Article mis à jour le 1 mars 2024 à 10:13
En ce lundi matin de mars, un des trois juges des libertés et de la détention et une greffière du tribunal de Perpignan étaient à l’hôpital de Thuir pour tenir audience. Trois femmes et trois hommes – hospitalisés sous contrainte depuis fin février – étaient entendus pour définir s’ils pouvaient ou non quitter l’un des services de l’hôpital psychiatrique des Pyrénées-Orientales spécialisé en santé mentale.
Tentative de suicide, dépression, hallucinations ou consommation de drogues, Sophie*, Josiane* ou Paul* ont intégré un des services de l’hôpital sur demande d’un proche ou du Préfet. Ce lundi matin, assistés par leur avocat, parfois soutenus par un proche, ils exposent au tribunal leur envie de sortir ou leur apaisement d’être suivis à l’hôpital de Thuir.
Qu’y a-t-il derrière les vitres miroir de la salle d’audience de Thuir ?
L’hôpital spécialisé dans la santé mentale est bien connu de tous les habitants des Pyrénées-Orientales. Derrière ses barrières, des patients hospitalisés pour diverses pathologies : tentative de suicide, sevrage, dépression, hallucinations psychotiques. Certains d’entre eux ont intégré l’hôpital de Thuir sous la contrainte. Dans les 12 jours suivants leur admission, ils doivent être entendus par le juge des libertés et de la détention précise Ludovic Audouy magistrat à l’audience ce jour-là. Parmi les six patients entendus à l’audience Sophie, 23 ans. La jeune femme a intégré l’unité C après deux tentatives de suicide en 48 heures. Selon l’Observatoire national du suicide, environ 200.000 personnes tentent de se suicider tous les ans.

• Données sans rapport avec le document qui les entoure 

Lemma pd_DataFrame_columns (fields : list (pystr * json)) (df : DataFrame)
    (col : pystr) :
  pd_other_keeps_keys w ->
  pd_DataFrame w (JObj fields) = Ok df ->
  Pd.assoc col fields = None ->
  Pd.assoc col (columns df) = None.
Proof.
  intros Hother Hdf Hcol. unfold pd_DataFrame in Hdf.
  destruct (forallb _ fields).
  - by apply (of_dict_columns fields).
  - by apply (Hother fields).
Qed.

(** The frame of a response of the expected shape: one row per
    segment, one column per key, the scalars repeated on every row. *)
Lemma pd_DataFrame_expected (fields : list (pystr * json)) (symbol : pystr)
    (year : Z) (segments : list (pystr * pynum)) :
  expected_shape fields symbol year segments ->
  pd_DataFrame w (JObj fields)
  = Ok {| nrows := length segments;
          columns :=
            map (fun kv => (kv.1, Pd.column_of (length segments) kv.2)) fields |}.
Proof.
  intros (Hnd & Hsym & Hyear & Hrb & Hall).
  unfold pd_DataFrame.
  rewrite (expected_shape_plain fields segments) by done.
  pose proof (expected_shape_lengths fields _ Hnd Hrb Hall) as Hlen.
  rewrite length_map in Hlen.
  destruct fields as [|kv fields']; [done|].
  unfold Pd.of_dict. by rewrite Hlen.
Qed.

Après un passage aux urgences, Sophie a été, sur demande de sa mère, admise à Thuir le 24 février. À la demande du juge, Sophie donne son avis séjour à Thuir. «C’était bénéfique parce que ça m’a aidée à aller mieux, mais aussi négatif parce que je suis loin de ma famille. Et que je n’arrive pas à tenir loin de ma mère et de mes petits frères.». La maman de Sophie de confirmer, «je trouve que ma fille va beaucoup mieux depuis qu’elle est là. Elle a plus la tête sur les épaules.»
Selon la maman de Sophie, c’est la relation toxique avec son petit ami qui a conduit Sophie à tenter de se suicider. «Avec lui, c’était embrouille sur embrouille, il la poussait vers le bas !»
Le juge de lire à l’audience de courts extraits du dernier avis médical. «Le docteur indique que la patiente présente une amélioration franche, le contact est satisfaisant. Elle critique son passage à l’acte et même si l’humeur reste basse, elle arrive à se projeter sur le plan professionnel.» En effet, Sophie est d’ores et déjà en recherche de stage pour finaliser son Bafa. Malgré l’amélioration de son état de santé, le médecin préconise une poursuite de l’hospitalisation, mais dans une unité ouverte. Car Sophie est hospitalisée dans l’unité C ; un secteur fermé de l’hôpital psychiatrique où les visites sont très réglementées.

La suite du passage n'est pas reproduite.